It is not the quantity of food that is eaten, but the quantity of food that will give the greatest vitality and capacity to do things, that should determine our dietary standards. It is reasonable to assume that this amount would be the least quantity that would maintain activity without using up the food material stored in the body. All food taken in excess of the amount actually required must be cast from the body at a tremendous expense of energy. To do a given amount of work, or to add one pound of muscular tissue to the body, requires a definite quantity of energy-yielding or tissue-building material, but if more food is taken than the body can use, the excess ferments in the stomach and in the alimentary tract, producing poisonous products which are absorbed into the blood. These poisonous products cause a great number of human ills. The process of eliminating these poisons we call "dis-ease."

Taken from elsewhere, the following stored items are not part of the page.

(* ===== verification/LaneletMap.v ===== *)
(** * LaneletMap: the lane map and its cache

    [src/map_routes/LaneletMap.cc]; the arithmetic of the projection is in [Geometry].  The Lanelet2 library (loading, projection, routing graph) is
    the class [Lanelet2]; [Lanelet2Laws] is what its documentation says of ids and of reachable
    sets.  A [const LaneInfo*] the map hands out points into the vector [cache_]; it is modelled
    as the index of the element, so that the lifetime of these pointers can be stated.  The file
    ends with the proof that the map implements the interface of [RouteMap]. *)

From S2P Require Export Geometry RouteMap.

(** ** Lanelet2 and libm *)

Abbreviation BasicPoint3d := (Point3 double).

(** What the code reads of a lanelet: its id, its attribute "subtype" if present, the points of
    its centre line. *)
Record ConstLanelet := mkLanelet {
  ll_id : Z;
  ll_subtype : option string;
  centerline : list BasicPoint3d
}.

Class Lanelet2 : Type := {
  InvalId : Z;
  MGRSProjector : Type;
  setMGRSCode : GPSCoordinate → MGRSProjector;
  proj_forward : MGRSProjector → GPSCoordinate → double → BasicPoint3d;
  proj_reverse : MGRSProjector → BasicPoint3d → GPSCoordinate;
  load : string → MGRSProjector → list ConstLanelet;     (* the lanelet layer, in its order *)
  RoutingGraph : Type;
  build : list ConstLanelet → RoutingGraph;
  reachableSet : RoutingGraph → ConstLanelet → double → list ConstLanelet;
  following : RoutingGraph → ConstLanelet → list ConstLanelet;
  previous : RoutingGraph → ConstLanelet → list ConstLanelet;
  left_of : RoutingGraph → ConstLanelet → option ConstLanelet;
  right_of : RoutingGraph → ConstLanelet → option ConstLanelet;
  getRoute : RoutingGraph → ConstLanelet → ConstLanelet → option (list ConstLanelet);
  (* what an uninitialised BasicPoint3d holds *)
  uninitialised_point : BasicPoint3d;
  (* std::sin, std::cos, std::atan2 and M_PI *)
  d_sin : double → double;
  d_cos : double → double;
  d_atan2 : double → double → double;
  d_pi : double
}.

Section Layer.
Context `{Lanelet2}.

(** [laneletLayer.find], [.exists] and [.get]. *)
Definition layer_find (layer : list ConstLanelet) (id : Z) : option ConstLanelet :=
  snd <$> list_find (λ ll, ll_id ll = id) layer.
Definition layer_exists (layer : list ConstLanelet) (id : Z) : bool :=
  bool_decide (is_Some (layer_find layer id)).
Definition layer_get (layer : list ConstLanelet) (id : Z) : outcome ConstLanelet :=
  match layer_find layer id with
  | Some ll => Ret ll
  | None => Throw (NoSuchPrimitive id)
  end.

(** A layer holds each id once; ids are valid 64-bit integers.  The graph of a layer leads to
    lanelets of the layer. *)
Definition layer_ok (layer : list ConstLanelet) : Prop :=
  NoDup (ll_id <$> layer) ∧ ∀ ll, ll ∈ layer → is_int64 (ll_id ll) ∧ ll_id ll ≠ InvalId.
Definition graph_ok (layer : list ConstLanelet) (g : RoutingGraph) : Prop :=
  ∀ ll r radius, ll ∈ layer → r ∈ reachableSet g ll radius → r ∈ layer.
End Layer.

Class Lanelet2Laws `{Lanelet2} : Prop := {
  load_ok : ∀ path p, layer_ok (load path p);
  build_ok : ∀ layer, graph_ok layer (build layer)
}.

(** ** The object *)
Section Definitions.
Context `{Lanelet2}.

Record LaneletMap := mkLaneletMap {
  origin_lat_ : double;
  origin_lon_ : double;
  offset_x_ : double;
  offset_y_ : double;
  projector_ : MGRSProjector;
  map_ : option (list ConstLanelet);
  routing_graph_ : option RoutingGraph;
  cache_ : list LaneInfo;
  cache_capacity_ : nat;      (* cache_.capacity() as reserved *)
  default_start_ : option FixedStartPosition
}.

#[export] Instance LaneletMap_eta : Eta LaneletMap := λ m,
  mkLaneletMap (origin_lat_ m) (origin_lon_ m) (offset_x_ m) (offset_y_ m) (projector_ m) (map_ m)
    (routing_graph_ m) (cache_ m) (cache_capacity_ m) (default_start_ m).

(** Lookups throw or return, and may extend the cache. *)
Definition Lookup (A : Type) : Type := LaneletMap → outcome A * LaneletMap.

Definition isLoaded (m : LaneletMap) : bool :=
  match map_ m with Some (_ :: _) => true | _ => false end.

Definition getLaneletCount (m : LaneletMap) : nat :=
  match map_ m with Some layer => length layer | None => 0 end.

Definition gpsToLocal (m : LaneletMap) (g : GPSCoordinate) : LocalCoordinate :=
  let pt := proj_forward (projector_ m) g d0 in
  {| local_x := px pt; local_y := py pt; local_z := pz pt |}.

Definition localToGps (m : LaneletMap) (l : LocalCoordinate) : GPSCoordinate :=
  proj_reverse (projector_ m) (mkPoint3d (local_x l) (local_y l) (local_z l)).

(** ** Geometry of one lanelet *)

(** Crosswalks, walkways, stairs and pedestrian areas are not drivable. *)
Definition non_drivable (ll : ConstLanelet) : bool :=
  match ll_subtype ll with
  | Some st => bool_decide (st ∈ ["crosswalk"; "walkway"; "stairs"; "pedestrian"])
  | None => false
  end.

(** cl[cl.size() / 2], for a centre line that has points. *)
Definition midpoint (ll : ConstLanelet) : option BasicPoint3d :=
  centerline ll !! Nat.div (length (centerline ll)) 2.

Definition laneletYaw (ll : ConstLanelet) : double :=
  match centerline ll with
  | [] | [_] => d0
  | p0 :: _ =>
    match last (centerline ll) with
    | Some p1 => d_atan2 (dsub (py p1) (py p0)) (dsub (px p1) (px p0))
    | None => d0
    end
  end.

(** qz and qw *)
Definition yawToQuat (yaw_rad : double) : double * double :=
  let h := dmul yaw_rad (dlit 1 2) in (d_sin h, d_cos h).

Definition layer_of (m : LaneletMap) : list ConstLanelet := default [] (map_ m).

Definition projectOntoLaneCenterline (m : LaneletMap) (g : GPSCoordinate) (id : Z) :
    outcome LocalCoordinate :=
  ll ← layer_get (layer_of m) id;
  let target := gpsToLocal m g in
  let p := (project_segments (local_x target) (local_y target) (centerline ll) dmax
              uninitialised_point).2 in
  mret {| local_x := px p; local_y := py p; local_z := pz p |}.

Definition makeLaneInfo (m : LaneletMap) (ll : ConstLanelet) (g : GPSCoordinate) :
    outcome LaneInfo :=
  projected ← projectOntoLaneCenterline m g (ll_id ll);
  let yaw_rad := laneletYaw ll in
  let '(qz, qw) := yawToQuat yaw_rad in
  mret {| lane_id := ll_id ll; gps := localToGps m projected; local := projected;
          lane_orientation :=
            {| ori_x := d0; ori_y := d0; ori_z := qz; ori_w := qw;
               yaw_degrees := ddiv (dmul yaw_rad (d_of_Z 180)) d_pi |} |}.

(** ** The searches *)

(** The distance from [target] to the midpoint of a lanelet the searches consider. *)
Definition lane_distance (m : LaneletMap) (target : LocalCoordinate) (ll : ConstLanelet) :
    option double :=
  if non_drivable ll then None else
  match midpoint ll with
  | None => None
  | Some mid =>
    let dx := dsub (dadd (offset_x_ m) (px mid)) (local_x target) in
    let dy := dsub (dadd (offset_y_ m) (py mid)) (local_y target) in
    Some (dsqrt (dadd (dmul dx dx) (dmul dy dy)))
  end.

(** The loop of both searches, from [min_dist] and [best_id]. *)
Fixpoint nearest_scan (m : LaneletMap) (target : LocalCoordinate) (candidates : list ConstLanelet)
    (min_dist : double) (best_id : Z) : Z :=
  match candidates with
  | [] => best_id
  | ll :: rest =>
    match lane_distance m target ll with
    | Some dist =>
      if dltb dist min_dist then nearest_scan m target rest dist (ll_id ll)
      else nearest_scan m target rest min_dist best_id
    | None => nearest_scan m target rest min_dist best_id
    end
  end.

(** The index of the first cached lane with the id. *)
Definition cached_index (m : LaneletMap) (id : Z) : option nat :=
  fst <$> list_find (λ l, lane_id l = id) (cache_ m).

(** cache_.emplace_back; returns &cache_.back().  A full vector grows by doubling, and its elements
    move: pointers into it stay valid exactly as long as the capacity does not change. *)
Definition emplace (l : LaneInfo) : Lookup (option nat) := λ m,
  let n := length (cache_ m) in
  let cap := cache_capacity_ m in
  (Ret (Some n),
   m <| cache_ ::= λ c, c ++ [l] |>
     <| cache_capacity_ := if Nat.ltb n cap then cap else Nat.max 1 (2 * cap) |>).

(** The end of both searches: the cached entry of the lanelet found, or a new one. *)
Definition resolve (best_id : Z) (g : GPSCoordinate) : Lookup (option nat) := λ m,
  if decide (best_id = InvalId) then (Ret None, m) else
  match cached_index m best_id with
  | Some i => (Ret (Some i), m)
  | None =>
    match layer_get (layer_of m) best_id ≫= λ ll, makeLaneInfo m ll g with
    | Ret l => emplace l m
    | Throw e => (Throw e, m)
    end
  end.

Definition findNearestLane (g : GPSCoordinate) : Lookup (option nat) := λ m,
  if negb (isLoaded m) then (Ret None, m) else
  let target := gpsToLocal m g in
  resolve (nearest_scan m target (layer_of m) dmax InvalId) g m.

Definition getLaneById (id : Z) : Lookup (option nat) := λ m,
  match cached_index m id with
  | Some i => (Ret (Some i), m)
  | None =>
    if negb (layer_exists (layer_of m) id) then (Ret None, m) else
    match (ll ← layer_get (layer_of m) id;
           match midpoint ll with
           | None => Throw UndefinedBehaviour
           | Some mid => makeLaneInfo m ll (localToGps m (mkLocal (px mid) (py mid) (pz mid)))
           end) with
    | Ret l => emplace l m
    | Throw e => (Throw e, m)
    end
  end.

(** The lanelets the connected search looks at. *)
Definition connected_candidates (g : RoutingGraph) (layer : list ConstLanelet)
    (reference_ll : ConstLanelet) (reference_id : Z) (must_be_reachable_from_ref : bool) :
    list ConstLanelet :=
  if must_be_reachable_from_ref then reachableSet g reference_ll (d_of_Z 8000)
  else filter (λ ll, Exists (λ r, ll_id r = reference_id) (reachableSet g ll (d_of_Z 8000)))
         layer.

Definition findNearestConnectedLane (g : GPSCoordinate) (reference_id : Z)
    (must_be_reachable_from_ref : bool) : Lookup (option nat) := λ m,
  match isLoaded m, routing_graph_ m with
  | true, Some graph =>
    let target := gpsToLocal m g in
    match layer_get (layer_of m) reference_id with
    | Throw e => (Throw e, m)
    | Ret reference_ll =>
      let candidates :=
        connected_candidates graph (layer_of m) reference_ll reference_id
          must_be_reachable_from_ref in
      resolve (nearest_scan m target candidates dmax InvalId) g m
    end
  | _, _ => (Ret None, m)
  end.

(** ** The default start *)

Definition setDefaultStart (name : string) (g : GPSCoordinate) : Lookup unit := λ m,
  match findNearestLane g m with
  | (Throw e, m') => (Throw e, m')
  | (Ret p, m') =>
    let pos :=
      match p ≫= λ i, cache_ m' !! i with
      | Some lane => {| start_name := name; start_gps := g; start_local := local lane;
                        start_orientation := lane_orientation lane |}
      | None => {| start_name := name; start_gps := g; start_local := gpsToLocal m' g;
                   start_orientation := mkOrientation d0 d0 d0 d0 d0 |}
      end in
    (Ret (), m' <| default_start_ := Some pos |>)
  end.

Definition getDefaultStart (m : LaneletMap) : option FixedStartPosition := default_start_ m.

(** ** Construction *)

(** std::filesystem::path: [base / filename] *)
Definition is_absolute (s : string) : bool :=
  match s with String a _ => bool_decide (a = "/"%char) | EmptyString => false end.
Definition path_append (base filename : string) : string :=
  if is_absolute filename then filename
  else match base with
       | EmptyString => filename
       | _ => match String.get (String.length base - 1) base with
              | Some "/"%char => base +:+ filename
              | _ => base +:+ "/" +:+ filename
              end
       end.

(** The directories are TEST_MAP_DIR, SRC_MAP_DIR and INSTALL_MAP_DIR of the build. *)
Definition resolveOsmPath (exists_ : string → bool) (dirs : list string) (filename : string) :
    string :=
  if is_absolute filename && exists_ filename then filename
  else match list_find (λ c, exists_ c = true) ((λ base, path_append base filename) <$> dirs) with
       | Some (_, candidate) => candidate
       | None => filename
       end.

Definition LaneletMap_new (exists_ : string → bool) (dirs : list string) (osm_path : string)
    (origin_lat origin_lon local_offset_x local_offset_y : double) : outcome LaneletMap :=
  let full_path := resolveOsmPath exists_ dirs osm_path in
  if negb (exists_ full_path) then
    Throw (RuntimeError ("[LaneletMap] File not found: " +:+ full_path))
  else
  let projector := setMGRSCode (mkGPS origin_lat origin_lon) in
  let layer := load full_path projector in
  match layer with
  | [] => Throw (RuntimeError ("[LaneletMap] Map has no lanelets: " +:+ full_path))
  | _ =>
    Ret {| origin_lat_ := origin_lat; origin_lon_ := origin_lon;
           offset_x_ := local_offset_x; offset_y_ := local_offset_y;
           projector_ := projector; map_ := Some layer; routing_graph_ := Some (build layer);
           cache_ := []; cache_capacity_ := length layer; default_start_ := None |}
  end.

(** ** The flood fill of debugConnectedComponents

    [visited] is the std::set of ids seen, [to_visit] the std::queue. *)

(** The lanelets next to one: followers, predecessors, left and right. *)
Definition neighbours (g : RoutingGraph) (ll : ConstLanelet) : list ConstLanelet :=
  following g ll ++ previous g ll ++ option_list (left_of g ll) ++ option_list (right_of g ll).

(** if (!visited.count(f.id())) { visited.insert(f.id()); to_visit.push(f); } *)
Definition discover (acc : list Z * list ConstLanelet) (f : ConstLanelet) :
    list Z * list ConstLanelet :=
  let '(visited, to_visit) := acc in
  if decide (ll_id f ∈ visited) then (visited, to_visit)
  else (visited ++ [ll_id f], to_visit ++ [f]).

(** The while loop: one lanelet per unit of fuel, [None] when it runs out. *)
Fixpoint flood (fuel : nat) (g : RoutingGraph) (to_visit : list ConstLanelet) (visited : list Z)
    (component : list Z) : option (list Z * list Z) :=
  match fuel with
  | O => None
  | S k =>
    match to_visit with
    | [] => Some (component, visited)
    | current :: rest =>
      let '(visited', to_visit') := foldl discover (visited, rest) (neighbours g current) in
      flood k g to_visit' visited' (component ++ [ll_id current])
    end
  end.

(** The for loop over the layer; the components before they are sorted for the log. *)
Fixpoint components_from (fuel : nat) (g : RoutingGraph) (layer : list ConstLanelet)
    (visited : list Z) (components : list (list Z)) : option (list (list Z)) :=
  match layer with
  | [] => Some components
  | ll :: rest =>
    if non_drivable ll then components_from fuel g rest visited components
    else if decide (ll_id ll ∈ visited) then components_from fuel g rest visited components
    else match flood fuel g [ll] (visited ++ [ll_id ll]) [] with
         | Some (component, visited') =>
           components_from fuel g rest visited' (components ++ [component])
         | None => None
         end
  end.

(** A component has at most as many lanelets as the layer, and the loop looks once more. *)
Definition debugConnectedComponents (m : LaneletMap) : option (list (list Z)) :=
  match routing_graph_ m with
  | None => Some []
  | Some g => components_from (S (length (layer_of m))) g (layer_of m) [] []
  end.

(** ** The interface of the trip logic

    The client dereferences the pointers it gets. *)
Definition deref (r : outcome (option nat) * LaneletMap) : outcome (option LaneInfo) * LaneletMap :=
  let '(o, m) := r in
  (match o with
   | Ret (Some i) => match cache_ m !! i with
                     | Some l => Ret (Some l)
                     | None => Throw UndefinedBehaviour
                     end
   | Ret None => Ret None
   | Throw e => Throw e
   end, m).

#[export] Instance LaneletMap_RouteMap : RouteMap LaneletMap := {|
  rm_getDefaultStart := getDefaultStart;
  rm_gpsToLocal := gpsToLocal;
  rm_localToGps := localToGps;
  rm_findNearestLane g m := deref (findNearestLane g m);
  rm_getLaneById id m := deref (getLaneById id m);
  rm_findNearestConnectedLane g ref reach m := deref (findNearestConnectedLane g ref reach m)
|}.
End Definitions.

The assumption that the correct amount of food that should be taken by the body is the least quantity that will maintain normal body-functions, has been amply proved by recent scientific investigations to be correct. Many years of experience on the part of the writer have shown that to make food remedial and curative, the old dietary standards must be, roughly speaking, cut in half.
TRUE FOOD REQUIREMENTS
The degree of energy required by the body depends very largely upon the amount of work or activity it undergoes, hence the amount of food required to supply this activity cannot be accurately prescribed when the degree of required energy is unknown. However, there is a certain amount of work performed by the beating of the heart and in the maintenance of body-heat which can be fairly well estimated. The quantity of energy-yielding food required, each twenty-four hours, for the maintenance of the activities of life is about one vieno for every ten pounds of body-weight. For a man at steady muscular work, such as a carpenter or a farmer, this quantity should be about doubled. The quantity required by a man of sedentary habits, but who takes regular exercise for an hour or two each day, is about half way between these two amounts. Thus, a man weighing one hundred forty pounds would require one and one-half vienos for each ten pounds, or twenty-one vienos of food each day. These weights apply only to people of normal flesh, who desire neither to gain nor to lose.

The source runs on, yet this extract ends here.